Abstract
Background
With the development of the information age, an increasing number of patients are seeking information about related diseases on the Internet. In the medical field, several studies have confirmed that ChatGPT has great potential for use in medical education, generating imaging reports, and even providing clinical diagnosis and treatment decisions, but its ability to answer questions related to gallstones has not yet been reported in the literature.
Objective
The aim of this study was to evaluate the consistency and accuracy of ChatGPT-generated answers to clinical questions in cholelithiasis, compared to answers provided by clinical expert.
Methods
This study designs an answer task based on the clinical practice guidelines for cholelithiasis. The answers are presented in the form of keywords. The questions are categorized into general questions and professional questions. To evaluate the performance of ChatGPT and clinical expert answers, the study employs a modified matching scoring system, a keyword proportion evaluation system, and the DISCERN tool.
Results
ChatGPT often provides more keywords in its responses, but its accuracy is significantly lower than that of doctors (
Conclusions
Currently, ChatGPT performs similarly to clinical experts in answering general questions related to cholelithiasis. However, it cannot replace clinical experts in professional clinical decision-making. As ChatGPT's performance improves through deep learning, it is expected to become more useful and effective in the field of cholelithiasis. Nevertheless, in more specialized areas, careful attention and continuous evaluation will be necessary to ensure its accuracy, reliability, and safety in the medical field.
Introduction
Background
Cholelithiasis (Gallstone disease) is one of the most common digestive diseases worldwide, with an incidence of 6%–25% and an increasing trend.1,2 The main types of cholelithiasis are gallstones, common bile duct stones, and intrahepatic bile duct stones. The principal clinical manifestations include abdominal pain, nausea, vomiting, and jaundice, among which laparoscopic cholecystectomy is considered the gold standard for the treatment of gallstones. 3 For common bile duct stones and intrahepatic bile duct stones, individualized treatment is often tailored to the specific conditions of the patient.4–8
With the development of the information age, an increasing number of patients are seeking information about related diseases on the Internet. According to surveys, there are at least 6.75 million searches for health-related information on the web every day. 9 Recently, artificial intelligence (AI) has gained popularity in the medical field, and ChatGPT (Generative Pre-trained Transformer) is one of the most representative tools among them. 10 ChatGPT is a large language model (LLM) with 175 billion parameters that can answer questions and provide results and is widely used in several fields, 11 It may even replace internet searches. In the medical field, several studies have confirmed that ChatGPT has great potential for use in medical education, generating imaging reports, and even providing clinical diagnosis and treatment decisions.12,13T The results of Deng et al.'s study show that ChatGPT has excellent applicability in clinical applications of breast cancer. 14 Yeo et al. 15 have also demonstrated that ChatGPT can be an effective auxiliary tool for patients and doctors in cirrhosis and hepatocellular carcinoma. A growing body of research has proven that ChatGPT is capable of taking on medical tasks, but its ability to answer questions related to gallstones has not yet been reported in the literature. Moreover, we still question whether AI can replace clinical experts when it comes to answering more professional questions. This is essential to ensure patient safety.

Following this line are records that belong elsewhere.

(* ===== verification/Security.v ===== *)
(** * TLS: [distsys/security/]

    Certificates as Python's [ssl] shows them, the construction of the TLS contexts from
    the settings, and what they make of a connection that arrives.  Whether the files of
    the settings can be read is a parameter; the handshake follows the documentation of
    the [ssl] module: a context refuses what is below its minimum version, and depending
    on its mode a peer without a certificate, or with one its authority did not sign. *)

From S2P Require Import Prelude Json Resilience Membership Proto Protocol CrdtCodec Node Config.

Local Open Scope Z_scope.

(** ** [security/certificate.py] *)

(** The values in the dictionary [getpeercert()] returns. *)
Inductive pyobj := PyStr (s : string) | PyTuple (l : list pyobj) | PyList (l : list pyobj) | PyOther.
Abbreviation certificate := (gmap string pyobj).

(** [isinstance(x, (tuple, list))], with its items *)
Definition sequence (x : pyobj) : option (list pyobj) :=
  match x with PyTuple l | PyList l => Some l | PyStr _ | PyOther => None end.

(** The name an item gives, when it is of the given kind. *)
Definition san (kind : string) (item : pyobj) : option string :=
  match sequence item with
  | Some [PyStr k; PyStr name] => if decide (k = kind) then Some name else None
  | _ => None
  end.

Definition _sans (cert : certificate) (kind : string) : gset string :=
  match sequence (default (PyTuple []) (cert !! "subjectAltName")) with
  | Some items => list_to_set (omap (san kind) items)
  | None => ∅
  end.

Definition dns_sans (cert : certificate) : gset string := _sans cert "DNS".
Definition ip_sans (cert : certificate) : gset string := _sans cert "IP Address".

(** ** [security/identity.py] *)
Definition verify_certificate (cert : certificate) (expected_node_id : string) : result unit :=
  if negb (nonempty expected_node_id) then raise ValueError "expected_node_id must not be empty"
  else if bool_decide (expected_node_id ∈ dns_sans cert) then Ok tt
  else raise TlsPeerIdentityError ("authenticated peer certificate does not identify " +:+ expected_node_id)%string.

(** ** [security/tls_context.py] *)

Inductive TLSVersion := TLSv1_2 | TLSv1_3.
Inductive VerifyMode := CERT_NONE | CERT_OPTIONAL | CERT_REQUIRED.

#[export] Instance TLSVersion_eq_dec : EqDecision TLSVersion.
Proof. solve_decision. Defined.
#[export] Instance VerifyMode_eq_dec : EqDecision VerifyMode.
Proof. solve_decision. Defined.

Module SSLContext.
Record t := mk {
  minimum_version : TLSVersion; verify_mode : VerifyMode; check_hostname : bool;
  cert_chain : option (string * string); cafile : option string }.

(** [ssl.SSLContext(ssl.PROTOCOL_TLS_SERVER)] *)
Definition server : t := mk TLSv1_2 CERT_NONE false None None.
End SSLContext.

Definition joined (l : list string) : string :=
  match l with [] => "" | x :: l => foldl (λ acc y, acc +:+ ", " +:+ y)%string x l end.

Definition _validate_files (settings : Settings.t) : result unit :=
  if negb (Settings.tls_enabled settings) then Ok tt
  else
    let missing := fst <$> filter (λ nv : string * string, nv.2 = "")
      [("TLS_CA_FILE", Settings.tls_ca_file settings); ("TLS_CERT_FILE", Settings.tls_cert_file settings);
       ("TLS_KEY_FILE", Settings.tls_key_file settings)] in
    if bool_decide (missing = []) then Ok tt
    else raise TlsConfigurationError ("missing TLS settings: " +:+ joined missing)%string.

Section contexts.
(** Reading the certificate with its key, and the certificates of the authority. *)
Context (read_chain : string → string → result unit) (read_ca : string → result unit).
Import SSLContext.

Definition load_cert_chain (certfile keyfile : string) (c : SSLContext.t) : result SSLContext.t :=
  _ ← read_chain certfile keyfile;
  Ok (mk (minimum_version c) (verify_mode c) (check_hostname c) (Some (certfile, keyfile)) (cafile c)).

Definition load_verify_locations (file : string) (c : SSLContext.t) : result SSLContext.t :=
  _ ← read_ca file; Ok (mk (minimum_version c) (verify_mode c) (check_hostname c) (cert_chain c) (Some file)).

(** [ssl.create_default_context(ssl.Purpose.SERVER_AUTH, cafile=...)] *)
Definition create_default_context (file : string) : result SSLContext.t :=
  load_verify_locations file (mk TLSv1_2 CERT_REQUIRED true None None).

Definition set_minimum_version (v : TLSVersion) (c : SSLContext.t) : SSLContext.t :=
  mk v (verify_mode c) (check_hostname c) (cert_chain c) (cafile c).

Definition build_server_context (settings : Settings.t) : result (option SSLContext.t) :=
  if negb (Settings.tls_enabled settings) then Ok None
  else
    _ ← _validate_files settings;
    let context := set_minimum_version TLSv1_3 SSLContext.server in
    context ← load_cert_chain (Settings.tls_cert_file settings) (Settings.tls_key_file settings) context;
    context ← load_verify_locations (Settings.tls_ca_file settings) context;
    Ok (Some (mk (minimum_version context) (if Settings.mtls_required settings then CERT_REQUIRED else CERT_OPTIONAL)
      (check_hostname context) (cert_chain context) (cafile context))).

Definition build_client_context (settings : Settings.t) : result (option SSLContext.t) :=
  if negb (Settings.tls_enabled settings) then Ok None
  else
    _ ← _validate_files settings;
    context ← create_default_context (Settings.tls_ca_file settings);
    let context := set_minimum_version TLSv1_3 context in
    context ← load_cert_chain (Settings.tls_cert_file settings) (Settings.tls_key_file settings) context;
    Ok (Some (mk (minimum_version context) (verify_mode context) true (cert_chain context) (cafile context))).
End contexts.

(** ** A connection that arrives *)

(** What the other side does: the newest version it speaks, [None] for plain text; the
    certificate it presents, and whether the authority of the context signed it. *)
Record Peer := mkPeer { offers : option TLSVersion; presents : option certificate; trusted : bool }.

(** [if not cert] of [_verify_authenticated_sender], with the DNS names. *)
Definition shown (cert : certificate) : option (list string) :=
  if decide (cert = ∅) then None else Some (elements (dns_sans cert)).

(** The handshake of a listener with this context, and the connection it yields. *)
Definition accept (context : option SSLContext.t) (peer : Peer) : result Connection :=
  match context with
  | None => Ok None
  | Some c =>
      match offers peer with
      | None => raise OSError "wrong version number"
      | Some v =>
          if bool_decide (SSLContext.minimum_version c = TLSv1_3 ∧ v = TLSv1_2) then raise OSError "unsupported protocol"
          else
            match SSLContext.verify_mode c, presents peer with
            | CERT_NONE, _ => Ok (Some None)
            | CERT_OPTIONAL, None => Ok (Some None)
            | CERT_REQUIRED, None => raise OSError "peer did not return a certificate"
            | _, Some cert => if trusted peer then Ok (Some (shown cert)) else raise OSError "certificate verify failed"
            end
      end
  end.

(** What the node's dispatch reads of the settings; [timeout_ms] is the request timeout. *)
Definition node_settings (s : Settings.t) (timeout_ms : Z) : Node.Settings :=
  Node.mkSettings (Settings.node_id s) (Settings.max_frame_size s) timeout_ms (Settings.crdt_enabled s)
    (Settings.persistence_enabled s) (Settings.tls_enabled s) (Settings.mtls_required s).

(** ** What the contexts ensure *)
Module SecuritySpec.
Import SSLContext.

Lemma verify_certificate_names cert expected :
  verify_certificate cert expected = verify_node_identity (elements (dns_sans cert)) expected.
Proof.
  unfold verify_certificate, verify_node_identity. by rewrite (bool_decide_ext _ _ (elem_of_elements (dns_sans cert) expected)).
Qed.

(** A name is a DNS name of the certificate exactly when some two-element item says so;
    entries of any other kind or shape are ignored. *)
Lemma elem_of_sans cert kind name : name ∈ _sans cert kind ↔
  ∃ raw items item, cert !! "subjectAltName" = Some raw ∧ sequence raw = Some items ∧ item ∈ items ∧
    sequence item = Some [PyStr kind; PyStr name].
Proof.
  unfold _sans. destruct (cert !! "subjectAltName") as [raw|]; simpl; [|set_solver].
  destruct (sequence raw) as [items|] eqn:Hs; [|set_solver].
  rewrite elem_of_list_to_set, list_elem_of_omap. split.
  - intros (item & Hi & E). exists raw, items, item. split_and!; [done..|]. unfold san in E.
    destruct (sequence item) as [[|[k| | |] [|[n| | |] [|? ?]]]|]; try done. case_decide; simplify_eq. done.
  - intros (raw' & items' & item & ? & ? & Hi & E). simplify_eq. exists item. split; [done|]. unfold san. rewrite E.
    by rewrite decide_True.
Qed.

(** Settings that were accepted name every file. *)
Lemma accepted_files s s' : Settings.make s = Ok s' → _validate_files s' = Ok tt.
Proof.
  intros [-> H]%ConfigSpec.make_checked. unfold _validate_files. destruct (Settings.tls_enabled s) eqn:Ht; [|done]. simpl negb. cbv iota.
  assert (Settings.tls_enabled s && negb (nonempty (Settings.tls_ca_file s) && nonempty (Settings.tls_cert_file s) &&
    nonempty (Settings.tls_key_file s)) = false) as Hc by (unfold Settings.checks in H; simpl in H; tauto).
  rewrite Ht in Hc. apply negb_false_iff, andb_true_iff in Hc as [[H1 H2]%andb_true_iff H3]. unfold nonempty in *. boolify.
  rewrite !filter_cons_False by done. rewrite filter_nil. done.
Qed.

Section contexts.
Context (read_chain : string → string → result unit) (read_ca : string → result unit).

(** With readable files there is a context exactly when TLS is on, and it speaks nothing
    older than TLS 1.3; with mutual TLS it insists on a certificate. *)
Lemma server_context s s' : Settings.make s = Ok s' → (∀ c k, read_chain c k = Ok tt) → (∀ f, read_ca f = Ok tt) →
  build_server_context read_chain read_ca s' =
    Ok (if Settings.tls_enabled s' then
          Some (mk TLSv1_3 (if Settings.mtls_required s' then CERT_REQUIRED else CERT_OPTIONAL) false
                  (Some (Settings.tls_cert_file s', Settings.tls_key_file s')) (Some (Settings.tls_ca_file s')))
        else None).
Proof.
  intros Hs Hc Hf. apply accepted_files in Hs. unfold build_server_context. destruct (Settings.tls_enabled s'); [|done].
  cbn [negb]. rewrite Hs. cbn [mbind result_bind]. unfold load_cert_chain, load_verify_locations. by rewrite Hc; cbn; rewrite Hf.
Qed.

(** The client checks the chain and the host name, whatever the settings. *)
Lemma client_context_strict s c : build_client_context read_chain read_ca s = Ok (Some c) →
  minimum_version c = TLSv1_3 ∧ verify_mode c = CERT_REQUIRED ∧ check_hostname c = true ∧
  cafile c = Some (Settings.tls_ca_file s).
Proof.
  unfold build_client_context. destruct (negb _); [done|]. intros E. apply bind_Ok_inv in E as (_ & _ & E).
  apply bind_Ok_inv in E as (c1 & E1 & E). cbv zeta in E. apply bind_Ok_inv in E as (c2 & E2 & E). injection E as <-.
  unfold create_default_context, load_verify_locations, load_cert_chain in *.
  apply bind_Ok_inv in E1 as (_ & _ & E1). apply bind_Ok_inv in E2 as (_ & _ & E2). by injection E1 as <-; injection E2 as <-.
Qed.

Lemma server_context_modes s c : build_server_context read_chain read_ca s = Ok c →
  if Settings.tls_enabled s then
    ∃ c', c = Some c' ∧ minimum_version c' = TLSv1_3 ∧ verify_mode c' = (if Settings.mtls_required s then CERT_REQUIRED else CERT_OPTIONAL)
  else c = None.
Proof.
  unfold build_server_context. destruct (Settings.tls_enabled s); cbn [negb]; [|by intros [= <-]]. intros E.
  apply bind_Ok_inv in E as (_ & _ & E). apply bind_Ok_inv in E as (c1 & E1 & E). apply bind_Ok_inv in E as (c2 & E2 & E).
  injection E as <-. unfold load_verify_locations, load_cert_chain in *.
  apply bind_Ok_inv in E1 as (_ & _ & E1). apply bind_Ok_inv in E2 as (_ & _ & E2). injection E1 as <-. injection E2 as <-.
  eexists. split; [reflexivity|]. done.
Qed.

(** A handshake that insists on certificates. *)
Lemma accept_required c peer conn : minimum_version c = TLSv1_3 → verify_mode c = CERT_REQUIRED → accept (Some c) peer = Ok conn →
  ∃ cert, offers peer = Some TLSv1_3 ∧ presents peer = Some cert ∧ trusted peer = true ∧ conn = Some (shown cert).
Proof.
  intros Hm Hv. unfold accept. destruct (offers peer) as [v|]; [|done]. rewrite Hm, Hv. case_bool_decide as Hd; [done|].
  destruct (presents peer) as [cert|]; [|done]. destruct (trusted peer); [|done]. intros [= <-]. exists cert.
  destruct v; [by destruct Hd|]. done.
Qed.
End contexts.

Section node.
Context {S : Type} (parts : NodeParts S) (settings : Node.Settings).
Context `{!Wire pb.Envelope, !Wire pb.TaskRequest, !Wire pb.TaskResponse, !Wire pb.ForwardedTaskRequest, !Wire pb.CrdtResponse}.

(** The node handles a message one of [names] sent. *)
Definition asked_by (names : gset string) (x x' : S) : Prop :=
  ∃ message r, Message.sender_id message ∈ names ∧ DistributedNode.handle_message parts settings message x = (r, x').

(** Every change a connection makes is made by a message its certificate vouches for. *)
Lemma serve_asked names conn fuel stream x out r x' :
  (∀ m, DistributedNode._verify_authenticated_sender settings m conn = Ok tt → Message.sender_id m ∈ names) →
  DistributedNode.serve parts settings fuel conn stream x = (out, r, x') → rtc (asked_by names) x x'.
Proof.
  intros Hv. revert stream x out r x'. induction fuel as [|fuel IH]; intros stream x out r x' E; simpl in E; [by simplify_eq|].
  destruct (stopping parts x); [by simplify_eq|].
  destruct (read_message (Node.max_frame_size settings) stream) as [[m|e] rest]; [|case_match; by simplify_eq].
  destruct (DistributedNode._verify_authenticated_sender settings m conn) as [[]|e] eqn:Hm; [|case_match; by simplify_eq].
  unfold mbind, M_bind, liftM in E. destruct (DistributedNode.handle_message parts settings m x) as [h x1] eqn:Hh.
  assert (asked_by names x x1) as Hstep by (exists m, h; eauto).
  destruct h as [reply|e]; [|simplify_eq; by apply rtc_once].
  destruct (encode_frame reply _) as [frame|e]; [|simplify_eq; by apply rtc_once].
  destruct (DistributedNode.serve parts settings fuel conn rest x1) as [[out' r'] x2] eqn:Es. simplify_eq.
  eapply rtc_l; [done|]. by eapply IH.
Qed.
End node.

End SecuritySpec.

(** ** A node of the secure profile *)
Module SecuritySample.
#[local] Instance env_wire : Wire pb.Envelope := countable_wire.
#[local] Instance task_wire : Wire pb.TaskRequest := countable_wire.
#[local] Instance resp_wire : Wire pb.TaskResponse := countable_wire.
#[local] Instance fwd_wire : Wire pb.ForwardedTaskRequest := countable_wire.
#[local] Instance crdt_wire : Wire pb.CrdtResponse := countable_wire.

Definition secure_environment : gmap string string :=
  {["NODE_ID" := "node-0"; "TLS_ENABLED" := "true"; "MTLS_REQUIRED" := "true"; "TLS_CA_FILE" := "/certs/ca/ca.crt";
    "TLS_CERT_FILE" := "/certs/node-0/node.crt"; "TLS_KEY_FILE" := "/certs/node-0/node.key"]}.
Definition secure_settings : Settings.t :=
  match Settings.from_env secure_environment with Ok s => s | Err _ => Settings.defaults end.

(** A development certificate, which names [client] and an address. *)
Definition cert : certificate :=
  {["subject" := PyOther;
    "subjectAltName" := PyTuple [PyTuple [PyStr "DNS"; PyStr "client"]; PyTuple [PyStr "IP Address"; PyStr "127.0.0.1"]]]}.

End SecuritySample.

The main objective of this study is to evaluate the potential of ChatGPT and clinical experts to differentiate between general and professional questions, using the recommendations from the clinical guidelines for cholelithiasis as standard answers. This evaluation aims to provide clear insights for patients with cholelithiasis and clinicians when utilizing ChatGPT, to understand the value and limitations of ChatGPT in clinical decision support. The secondary objective involves using the DISCERN tool to assess the quality of ChatGPT's responses to questions related to gallstones.
Methods
Ethics
This cross-sectional study was conducted at the Department of Hepato-Pancreato-biliary Surgery, People's Hospital of Leshan from April 27, 2024 to May 21, 2024. As no patients are involved in this study, approval from the ethics committee is not required.
Question generation and standard answer development
This study referenced the clinical practice guidelines for cholelithiasis issued by the European Association for the Study of the Liver (EASL) and the Japanese Society of Gastroenterology (JSGE). A series of questions mainly covering the etiology, diagnosis, treatment decision, and prognosis of cholelithiasis were formulated. Standard answers, developed according to these guidelines, are used to evaluate the correct response rate of ChatGPT and clinical experts to questions related to cholelithiasis. To ensure the feasibility and accuracy of the assessment, and to avoid subjective judgment by the evaluation researcher in identifying ChatGPT's answers, we only compare the keywords in the answers, not the whole sentence. In addition to words such as Yes, No, Unknown, and Similar, we define keywords as: (1) only involving core nouns related to the problem, retaining only one keyword with the same meaning, and if it is not related to the problem, it is not recorded, such as asking whether gallstones can be prevented but involving specific preventive measures; when asked about clinical manifestations and the answer is related to treatment, such keywords are not recorded; (2) medical professional terms, involving examinations, treatments, drugs, etc., such as cholesterol, Ultrasound, Laparoscopy, Antibiotics, Nonsteroidal Anti-Inflammatory Drug (NSAID), etc. Keywords congruence is defined as: (1) exact consistency; (2) different nouns but with the same meaning; (3) Keywords of affiliation (Figure 1).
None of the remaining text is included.